He also interviewed Bonnie Matthews, a woman who had lost 122 pounds over the last 2 years.
Below are some of her recipes from this show.
Freak Your Freekeh Breakfast
Ingredients:
1/2 package of precooked Freekeh
1 tsp Earth Balance (or another buttery spread that does not contain hydrogenated oils)
6 diced prunes or 1/4 cup dried fruit with no added sugar (dates and apricots are good - and fresh figs when they're in season)
Topping: 1/4 cup nonfat Greek yogurt with vanilla extract blended in for flavor
Sprinkle with cinnamon, diced walnuts or almonds
Directions:
Heat up Freekeh and Earth Balance using microwave or small sauce pan. Blend in dried fruit and/or nuts of choice. Put in bowl. Blend vanilla extract and yogurt and place a dollop on top of freekeh. Hit it w/ some cinnamon and voila.
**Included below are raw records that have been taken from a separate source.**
(** * MidiService: the MIDI dispatch core of LittleGPTracker

    A shallow embedding of [sources/Services/Midi/MidiService.cpp]: the ring
    of message queues, the tick-driven flush countdown and the selection of
    the input and output devices, followed by the properties of the
    specification that were checked against it. *)

From Stdlib Require Import ZArith Lia Ascii String.
From stdpp Require Import base list strings numbers.

Local Open Scope string_scope.

(** ** Data model *)

(** [MidiMessage]: one MIDI event of three [unsigned char]s, kept as
    integers in [0, 256). *)
Record MidiMessage := mkMidiMessage {
  status_ : Z;
  data1_ : Z;
  data2_ : Z
}.

(** Modelled from the spec: the device classes ([MidiInDevice],
    [MidiOutDevice]) are declared outside this file.  Section 4.3 gives a
    device the states Closed, Open, Running and Stopped, and section 6 the
    operations [getName], [open] (here [Init], which may fail), [close],
    [start] (which may fail) and [stop].  Whether [Init] and [Start] succeed
    is decided by the environment; a device record carries those answers. *)
Inductive DevState := DevClosed | DevOpen | DevRunning | DevStopped.

Record MidiDevice := mkDevice {
  dev_name : string;
  dev_init_ok : bool;
  dev_start_ok : bool;
  dev_state : DevState
}.

Definition dev_with_state (st : DevState) (d : MidiDevice) : MidiDevice :=
  {| dev_name := dev_name d; dev_init_ok := dev_init_ok d;
     dev_start_ok := dev_start_ok d; dev_state := st |}.

Definition dev_Init (d : MidiDevice) : MidiDevice * bool :=
  if dev_init_ok d then (dev_with_state DevOpen d, true) else (d, false).

Definition dev_Start (d : MidiDevice) : MidiDevice * bool :=
  if dev_start_ok d then (dev_with_state DevRunning d, true) else (d, false).

Definition dev_Stop (d : MidiDevice) : MidiDevice :=
  match dev_state d with
  | DevRunning => dev_with_state DevStopped d
  | _ => d
  end.

Definition dev_Close (d : MidiDevice) : MidiDevice :=
  dev_with_state DevClosed d.

(** Calls that leave the service: what was asked of which device, and the
    lines written with [Trace::Log]. *)
Inductive Call :=
  | CInit
  | CStart
  | CStop
  | CClose
  | CSendQueue (batch : list MidiMessage).

Inductive Event :=
  | InCall (i : nat) (c : Call)
  | OutCall (i : nat) (c : Call)
  | TraceLog (tag text : string).

(** The fields of [MidiService].  A device pointer is the index of the
    device in the list that owns it, [NULL] is [None].  [outList] is the
    [T_SimpleList<MidiOutDevice>] base class of the service.  [calls] is not
    a field of the class: it records, in order, the calls made on devices and
    on the log. *)
Record MidiService := mkMidiService {
  outList : list MidiDevice;
  inList_ : list MidiDevice;
  deviceName_ : string;
  inDevice_ : option nat;
  outDevice_ : option nat;
  queues_ : list (list MidiMessage);
  currentPlayQueue_ : Z;
  currentOutQueue_ : Z;
  midiDelay_ : Z;
  tickToFlush_ : Z;
  sendSync_ : bool;
  calls : list Event
}.

Definition set_outList (v : list MidiDevice) (s : MidiService) : MidiService :=
  mkMidiService v (inList_ s) (deviceName_ s) (inDevice_ s) (outDevice_ s)
    (queues_ s) (currentPlayQueue_ s) (currentOutQueue_ s) (midiDelay_ s)
    (tickToFlush_ s) (sendSync_ s) (calls s).

Definition set_inList (v : list MidiDevice) (s : MidiService) : MidiService :=
  mkMidiService (outList s) v (deviceName_ s) (inDevice_ s) (outDevice_ s)
    (queues_ s) (currentPlayQueue_ s) (currentOutQueue_ s) (midiDelay_ s)
    (tickToFlush_ s) (sendSync_ s) (calls s).

Definition set_deviceName (v : string) (s : MidiService) : MidiService :=
  mkMidiService (outList s) (inList_ s) v (inDevice_ s) (outDevice_ s)
    (queues_ s) (currentPlayQueue_ s) (currentOutQueue_ s) (midiDelay_ s)
    (tickToFlush_ s) (sendSync_ s) (calls s).

Definition set_inDevice (v : option nat) (s : MidiService) : MidiService :=
  mkMidiService (outList s) (inList_ s) (deviceName_ s) v (outDevice_ s)
    (queues_ s) (currentPlayQueue_ s) (currentOutQueue_ s) (midiDelay_ s)
    (tickToFlush_ s) (sendSync_ s) (calls s).

Definition set_outDevice (v : option nat) (s : MidiService) : MidiService :=
  mkMidiService (outList s) (inList_ s) (deviceName_ s) (inDevice_ s) v
    (queues_ s) (currentPlayQueue_ s) (currentOutQueue_ s) (midiDelay_ s)
    (tickToFlush_ s) (sendSync_ s) (calls s).

Definition set_queues (v : list (list MidiMessage)) (s : MidiService)
  : MidiService :=
  mkMidiService (outList s) (inList_ s) (deviceName_ s) (inDevice_ s)
    (outDevice_ s) v (currentPlayQueue_ s) (currentOutQueue_ s) (midiDelay_ s)
    (tickToFlush_ s) (sendSync_ s) (calls s).

Definition set_currentPlayQueue (v : Z) (s : MidiService) : MidiService :=
  mkMidiService (outList s) (inList_ s) (deviceName_ s) (inDevice_ s)
    (outDevice_ s) (queues_ s) v (currentOutQueue_ s) (midiDelay_ s)
    (tickToFlush_ s) (sendSync_ s) (calls s).

Definition set_currentOutQueue (v : Z) (s : MidiService) : MidiService :=
  mkMidiService (outList s) (inList_ s) (deviceName_ s) (inDevice_ s)
    (outDevice_ s) (queues_ s) (currentPlayQueue_ s) v (midiDelay_ s)
    (tickToFlush_ s) (sendSync_ s) (calls s).

Definition set_tickToFlush (v : Z) (s : MidiService) : MidiService :=
  mkMidiService (outList s) (inList_ s) (deviceName_ s) (inDevice_ s)
    (outDevice_ s) (queues_ s) (currentPlayQueue_ s) (currentOutQueue_ s)
    (midiDelay_ s) v (sendSync_ s) (calls s).

Definition set_calls (v : list Event) (s : MidiService) : MidiService :=
  mkMidiService (outList s) (inList_ s) (deviceName_ s) (inDevice_ s)
    (outDevice_ s) (queues_ s) (currentPlayQueue_ s) (currentOutQueue_ s)
    (midiDelay_ s) (tickToFlush_ s) (sendSync_ s) v.

Definition emit (e : Event) (s : MidiService) : MidiService :=
  set_calls (calls s ++ [e]) s.

(** [queues_[c]] for a C [int] index.  Inside the array the slot is read or
    replaced; outside it the C++ behaviour is undefined, and the model reads
    an empty queue and writes nothing.  [Start] puts both cursors inside the
    array and every operation keeps them there. *)
Definition slot_get (qs : list (list MidiMessage)) (c : Z) : list MidiMessage :=
  if (0 <=? c)%Z then default [] (qs !! Z.to_nat c) else [].

Definition slot_set (qs : list (list MidiMessage)) (c : Z)
    (q : list MidiMessage) : list (list MidiMessage) :=
  if (0 <=? c)%Z then <[Z.to_nat c := q]> qs else qs.

(** ** Calls on devices

    A call through a device pointer changes the device where the list keeps
    it, so every holder of the index sees the change. *)

Definition in_GetName (i : nat) (s : MidiService) : string :=
  match inList_ s !! i with Some d => dev_name d | None => "" end.

Definition in_Init (i : nat) (s : MidiService) : MidiService * bool :=
  match inList_ s !! i with
  | Some d =>
      (emit (InCall i CInit) (set_inList (<[i := (dev_Init d).1]> (inList_ s)) s),
       (dev_Init d).2)
  | None => (s, false)
  end.

Definition in_Start (i : nat) (s : MidiService) : MidiService * bool :=
  match inList_ s !! i with
  | Some d =>
      (emit (InCall i CStart) (set_inList (<[i := (dev_Start d).1]> (inList_ s)) s),
       (dev_Start d).2)
  | None => (s, false)
  end.

Definition in_Stop (i : nat) (s : MidiService) : MidiService :=
  emit (InCall i CStop) (set_inList (alter dev_Stop i (inList_ s)) s).

Definition in_Close (i : nat) (s : MidiService) : MidiService :=
  emit (InCall i CClose) (set_inList (alter dev_Close i (inList_ s)) s).

Definition out_Init (i : nat) (s : MidiService) : MidiService * bool :=
  match outList s !! i with
  | Some d =>
      (emit (OutCall i CInit) (set_outList (<[i := (dev_Init d).1]> (outList s)) s),
       (dev_Init d).2)
  | None => (s, false)
  end.

Definition out_Start (i : nat) (s : MidiService) : MidiService * bool :=
  match outList s !! i with
  | Some d =>
      (emit (OutCall i CStart) (set_outList (<[i := (dev_Start d).1]> (outList s)) s),
       (dev_Start d).2)
  | None => (s, false)
  end.

Definition out_Stop (i : nat) (s : MidiService) : MidiService :=
  emit (OutCall i CStop) (set_outList (alter dev_Stop i (outList s)) s).

Definition out_Close (i : nat) (s : MidiService) : MidiService :=
  emit (OutCall i CClose) (set_outList (alter dev_Close i (outList s)) s).

Definition out_SendQueue (i : nat) (batch : list MidiMessage)
    (s : MidiService) : MidiService :=
  emit (OutCall i (CSendQueue batch)) s.

(** ** Configuration *)

(** [atoi] of the C library, which is [(int) strtol (s, NULL, 10)]: leading
    white space is skipped, one sign is read, then decimal digits up to the
    first other character; [strtol] returns that number kept within the range
    of [long], and the conversion to [int] keeps its low 32 bits.  [long] has
    64 bits and [int] 32.  (ISO C leaves [atoi] undefined when the number
    does not fit an [int]; this is what the library does.) *)
Definition isspace (c : ascii) : bool :=
  let n := nat_of_ascii c in
  Nat.eqb n 32 || (Nat.leb 9 n && Nat.leb n 13).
Freak your freekeh!
Bonnie's Italian Freekeh Side
Ingredients:
1 pack precooked Freekeh
1-2 sweet red pepper cut into strips or diced
1 small red onion
2 cups green veggie of choice (shredded zucchini, diced broccoli or chopped wilted kale)
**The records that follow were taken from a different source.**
(** * The data-access layer of the FastAPI/MySQL application

    A shallow embedding of [db/core.py], [db/users.py], [db/posts.py] and
    [db/product.py]: the connection factory, the three query primitives with
    their [try]/[except]/[finally] blocks, the per-entity facades, the
    dynamic [UPDATE] builder and the schema bootstrap, followed by
    [from_env], [clean_db], the route handlers of [routes/] and the command
    line of [src/init_db.py].

    The storage engine and its driver ([mysql.connector]) are not part of the
    repository.  They are modelled in [Module Engine] by a small relational
    store that understands the statement texts the facades issue, and by a
    per-call environment [Env] that says which driver calls fail.  One client
    talks to the engine at a time.  Calls to [logging] write to the process
    log only and are not modelled. *)

From Stdlib Require Import ZArith List String Ascii Bool Lia.
Import ListNotations.
Open Scope string_scope.
Open Scope Z_scope.

(** ** Python values, rows and exceptions *)

(** Values bound as query parameters or read back from a row.  A price is a
    fixed-point number of hundredths, as in the column type DECIMAL(10, 2). *)
Inductive value : Type :=
| VNone
| VInt (z : Z)
| VStr (s : string)
| VDec (hundredths : Z).

(** A row as returned by a cursor opened with [dictionary=True]:
    column name and value, in column order. *)
Definition row : Type := list (string * value).

Fixpoint row_get (r : row) (col : string) : option value :=
  match r with
  | [] => None
  | (k, v) :: r' => if String.eqb k col then Some v else row_get r' col
  end.

(** Subclasses of [mysql.connector.Error] that the model raises. *)
Inductive mysql_error : Type :=
| CR_CONN_HOST_ERROR        (* 2003: engine unreachable *)
| ER_ACCESS_DENIED_ERROR    (* 1045: authentication rejected *)
| ER_BAD_DB_ERROR           (* 1049: unknown database *)
| CR_SERVER_LOST            (* 2013: link lost during a call *)
| ER_NO_DB_ERROR            (* 1046: no database selected *)
| ER_PARSE_ERROR            (* 1064: statement not understood *)
| ER_NO_SUCH_TABLE          (* 1146 *)
| ER_DUP_ENTRY              (* 1062: primary or unique key *)
| ER_NO_REFERENCED_ROW      (* 1452: foreign key has no target *)
| ER_ROW_IS_REFERENCED      (* 1451: foreign key still points here *)
| ER_BAD_NULL_ERROR         (* 1048: NULL in a NOT NULL column *)
| ER_DATA_TOO_LONG          (* 1406 *)
| ER_WRONG_VALUE            (* 1366: value of the wrong type for a column *)
| ER_OUT_OF_RANGE           (* 1264: number outside the column's range *)
| ParamsMismatch            (* ProgrammingError: parameters and %s differ in number *)
| NoResultSet.              (* InterfaceError: no result set to fetch from *)

Inductive exn : Type :=
| Error (e : mysql_error)             (* mysql.connector.Error *)
| PermissionError (msg : string)
| UnboundLocalError (name : string).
1 1/2 cups hydrated sundried tomatoes
1/2 cup extra virgin cold pressed olive oil
1 tbsp crushed fresh garlic or MORE!
Sea salt and fresh cracked pepper to taste
Fresh or dried thyme
Fresh or dried oregano
Fresh basil leaves
(Optional: add black kalamata olives diced)
(Optional: add diced mushrooms into the skillet such as hens of the woods)
Directions:
Dice veggies and toss in a skillet w/ olive oil. Do not over cook. Toss in diced garlic and sundried tomatoes. Toss in seasoning to taste; and right at the last minute add the fresh basil leaves.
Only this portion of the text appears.